L'ospedale di Crotone
3 minuti per la letturaCROTONE – Scene da Far West a Crotone, dove una donna ha aggredito con calci e pugni due infermiere e due dottoresse del pronto soccorso dell’ospedale “San Giovanni di Dio”, ferendo le quattro malcapitate, appena si è sentita dire che un suo parente, ch’era in attesa di essere visitato, avrebbe dovuto attendere il proprio turno. Questo gravissimo episodio è accaduto alle ore 22,30 circa di domenica 18 agosto. La donna è stata fermata dalle forze dell’ordine, condotta in Questura e denunciata. I testimoni assicurano di non aver mai visto, prima di quel momento, un’aggressione così violenta all’interno del pronto soccorso crotonese, dove, purtroppo, le aggressioni verbali sono pressoché quotidiane e quelle fisiche tutt’altro che rare.
La donna, che pare sia la sorella di un sacerdote, è entrata nel pronto soccorso per sollecitare la visita del suo parente. Appena le due infermiere del triage le hanno spiegato che il paziente avrebbe dovuto attendere il proprio turno, in quanto – come si evinceva dal codice assegnatogli – le sue condizioni non richiedevano un trattamento urgente, la donna si è scagliata con una violenza inaudita e inaspettata contro le due infermiere e le due dottoresse in servizio, sferrando calci e pugni a tutt’e quattro le operatrici sanitarie.
Il bollettino medico di quanto è accaduto al Pronto soccorso di Crotone è pesante: le due infermiere hanno riportato rispettivamente una contusione alla spalla, una ferita al labbro e fratture al pollice della mano, le due dottoresse, invece, un ematoma inguinale, una distorsione al polso e un forte shock. Stoicamente, malgrado le lesioni, il dolore e la prostrazione, le infermiere e le dottoresse malmenate hanno continuato a prestare la propria opera nel pronto soccorso, sino alla fine dei rispettivi turni di lavoro, per non gravare di ulteriori oneri i colleghi in servizio e per non danneggiare i pazienti in attesa.
Il parente della “picchiatrice”, invece, si è dileguato, come rilevano in una nota il commissario straordinario dell’Asp, Antonio Brambilla, e il direttore di presidio medico, Lucio Cosentino. Entrambi hanno definito «inaccettabile» l’aggressione, che ripropone la spinosa questione della sicurezza del personale sanitario, esprimendo vicinanza e massima solidarietà al personale coinvolto. «Situazioni intollerabili- scrive la direzione dell’Asp – che mortificano chi lavora duramente e con abnegazione per la salute dei cittadini, spesso in condizioni difficili e in numero ridotto». L’Azienda si è ripromessa di adottare le opportune procedure per prevenire episodi analoghi. Anche il presidente e il consiglio direttivo dell’Ordine dei medici chirurghi ed odontoiatri della Provincia di Crotone si dicono «fortemente preoccupati per questa escalation di violenza», nonostante gli inasprimenti delle pene e delle sanzioni previste dalla legge 14 agosto 2020 numero 113, voluta dalla Federazione nazionale degli Ordini dei medici chirurghi e degli odontoiatri e dagli Ordini provinciali «per contrastare appunto gli episodi di violenza a danno degli operatori sanitari».

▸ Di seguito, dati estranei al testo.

Inductive loop_end :=
| Exited          (* the loop condition was found false *)
| StillRunning.   (* the loop goes on, beyond the turns described *)

(** [while self.is_running: ...], one [Env] for each turn. *)
Fixpoint while_running (envs : list Env) : M loop_end :=
  s <- get_self ;;
  if negb (is_running s) then ret Exited
  else
    match envs with
    | [] => ret StillRunning
    | env :: rest => iteration env ;; while_running rest
    end.

Definition _background_check_loop (envs : list Env) : M loop_end :=
  logger INFO "后台预警检查线程已启动" ;;
  while_running envs.

(** ** Notions used in the statements *)

(** [w] with the events [evs] added. *)
Definition log_to (evs : list event) (w : World) : World :=
  {| self := self w; config_store := config_store w;
     scratch := scratch w; events := events w ++ evs |}.

(** [m] leaves what [view] shows of the world as it was. *)
Definition keeps {A V : Type} (view : World -> V) (m : M A) : Prop :=
  forall w, view (snd (m w)) = view w.

(** No exception leaves [m]. *)
Definition total {A : Type} (m : M A) : Prop :=
  forall w, exists a w', m w = (Return a, w').

(** [m] reads nothing of the world and only adds events to it. *)
Definition logs_only {A : Type} (m : M A) : Prop :=
  exists r evs, forall w, m w = (r, log_to evs w).

(** The state files give the login time [t]. *)
Definition login_time_known (env : Env) (t : Q) : Prop :=
  forall w, fst (_get_real_login_time env w) = Return (Some t).

(** No login time can be had from the state files. *)
Definition login_time_unknown (env : Env) : Prop :=
  forall w, fst (_get_real_login_time env w) = Return None.

(** [online_hours >= session_duration_hours - warning_threshold] *)
Definition reaches_trigger (s : Plugin) (online_hours : Q) : Prop :=
  ge (Fin online_hours)
     (sub (session_duration_hours s) (warning_threshold s)) = true.

(** More than an hour has passed since the last warning. *)
Definition cooled_down (env : Env) (s : Plugin) : Prop :=
  (3600 < time_at_check env - last_warning_time s)%Q.

(** The evaluator says the warning is due. *)
Definition due (env : Env) (w : World) : Prop :=
  fst (_should_send_warning env w) = Return true.

(** [w] with [self] changed by [f]. *)
Definition with_self (f : Plugin -> Plugin) (w : World) : World :=
  {| self := f (self w); config_store := config_store w;
     scratch := scratch w; events := events w |}.

(** The identity the plugin holds once [_load_current_login_info] has run:
    that of the device file, or the cached one when the file cannot be
    read. *)
Definition identity (env : Env) (w : World) : string :=
  match state_files env wx849_device_info with
  | Parsed d => get (wxid d) ""
  | _ => current_wxid (self w)
  end.

(** The settings of the evaluator. *)
Definition settings (w : World) : bool * pyfloat * string * pyfloat * pyfloat :=
  (warning_enabled (self w), warning_threshold (self w),
   warning_target (self w), session_duration_hours (self w),
   check_interval_hours (self w)).

(** The texts handed to [SendTxt] so far. *)
Definition texts_sent (w : World) : list text :=
  flat_map (fun e => match e with PostSendTxt _ _ t => [t] | _ => [] end)
    (events w).

(** The deletions of scratch files attempted so far. *)
Definition removals (w : World) : list event :=
  filter (fun e => match e with FileRemove _ => true | _ => false end)
    (events w).

(** The scratch files written so far. *)
Definition writes (w : World) : list event :=
  filter (fun e => match e with FileWrite _ => true | _ => false end)
    (events w).

(** The line the automatic workflow logs when its text message has gone
    through: the workflow has fired. *)
Definition fire_event : event := Log INFO "自动预警文本消息发送成功".

Definition is_fire (e : event) : bool :=
  match e with
  | Log INFO msg => String.eqb msg "自动预警文本消息发送成功"
  | _ => false
  end.

(** How often the automatic workflow has fired. *)
Definition fires (w : World) : nat :=
  List.length (filter is_fire (events w)).

(** The steps of the QR-image part of the workflow. *)
Definition is_qr_step (e : event) : bool :=
  match e with
  | PostGetQR _ _ | GetImage _ | FileWrite _ | PostUploadImg _ _ _ => true
  | _ => false
  end.

(** The text step of the workflow fails: the request raises, the status is
    not 200, the body is not JSON, or it does not say [Success]. *)
Definition text_fails (env : Env) : bool :=
  match reply_SendTxt env with
  | Response status (Json true) => negb (status =? 200)
  | _ => true
  end.

(** The QR-image steps taken so far. *)
Definition qr_steps (w : World) : list event :=
  filter is_qr_step (events w).

(** What goes on in the process, in some order: turns of the polling
    loop, commands, the thread the test command starts, and reloads of the
    plugin. *)
Inductive action :=
| Turn (env : Env)
| Command (env : Env) (e_context : EventContext)
| QrThread (env : Env) (to_wxid : string)
| Reload (env : Env).

Definition perform (a : action) : M unit :=
  match a with
  | Turn env => iteration env
  | Command env e_context => on_handle_context env e_context ;; ret tt
  | QrThread env to_wxid => _send_qr_code_after_delay env to_wxid
  | Reload env => reload env
  end.

Fixpoint run (acts : list action) : M unit :=
  match acts with
  | [] => ret tt
  | a :: rest => perform a ;; run rest
  end.

(** The evaluation times of the turns among [acts] that fire, the course
    starting in [w]. *)
Fixpoint fired_times (acts : list action) (w : World) : list Q :=
  match acts with
  | [] => []
  | a :: rest =>
      let w1 := snd (perform a w) in
      (match a with
       | Turn env => if Nat.eqb (fires w1) (fires w) then []
                     else [time_at_check env]
       | _ => []
       end ++ fired_times rest w1)%list
  end.

(** [t'] comes more than an hour after [t]. *)
Definition an_hour_apart (t t' : Q) : Prop := (3600 < t' - t)%Q.

(** The times at which the turns among [acts] evaluate the cooldown. *)
Definition check_times (acts : list action) : list Q :=
  flat_map (fun a => match a with Turn env => [time_at_check env] | _ => [] end)
    acts.

(** [time.time()] does not go back within a turn. *)
Definition clock_ok (a : action) : Prop :=
  match a with
  | Turn env => (time_at_check env <= time_at_fire env)%Q
  | _ => True
  end.

(** No state file is there. *)
Definition no_state_files (env : Env) : Prop :=
  forall f, state_files env f = Absent.

(** Nothing clears [is_running] during the turn. *)
Definition undisturbed (env : Env) : bool :=
  match stop_at_tick env with
  | Some _ => false
  | None => negb (stop_in_backoff env)
  end.

(** Between [w] and [w'] the automatic workflow fired once: one text
    message went through and the time was recorded. *)
Definition fired (env : Env) (w w' : World) : Prop :=
  last_warning_time (self w') = time_at_fire env /\
  filter is_fire (events w') = (filter is_fire (events w) ++ [fire_event])%list /\
  is_running (self w') = is_running (self w).

(** What the cooldown depends on, and the flag of the loop. *)
Definition calm (w : World) : bool * Q * list event :=
  (is_running (self w), last_warning_time (self w),
   filter is_fire (events w)).

(** What the cooldown depends on. *)
Definition quiet (w : World) : Q * list event :=
  (last_warning_time (self w), filter is_fire (events w)).

(** The flag of the loop. *)
Definition running (w : World) : bool := is_running (self w).

(** The validation messages, in the order of the checks. *)
Definition validation_messages : list text :=
  [bad_format; bad_unit; not_a_number; out_of_range].

(** *** What a state file has to say about the login time *)

(** The file holds a login time that is positive and that [datetime] can
    hold. *)
Definition offers (env : Env) (f : state_file) (t : Q) : Prop :=
  exists d,
    state_files env f = Parsed d /\
    login_time d = Some (Number (Fin t)) /\
    (0 < t)%Q /\ (t <= timestamp_max env)%Q.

«Il moltiplicarsi di aggressioni ai medici, oltre che per un malcostume generalizzato, che, con gli oltre 3000 episodi all’anno (stanti i soli casi denunciati), connota un fenomeno in lungo e in largo tutto italiano, evidentemente è anche frutto dell’individuazione nel medico e negli operatori sanitari dei capri espiatori di malcontenti dovuti a contesti difficili e a condizioni spesso non in linea con le aspettative, non fosse per altro che per le note carenze di personale». L’Associazione Italiana Donne Medico Regione Calabria chiede, quindi, con forza che vengano adottate misure concrete e urgenti per garantire la sicurezza nei luoghi di lavoro e che sia avviata una riflessione profonda sul rispetto dovuto ai professionisti della salute, per, poi, invitare le autorità competenti a potenziare i presidi di sicurezza e a promuovere campagne di sensibilizzazione che ristabiliscano il giusto riconoscimento del loro ruolo fondamentale. «Confidiamo -concludono- che la giustizia faccia il suo corso».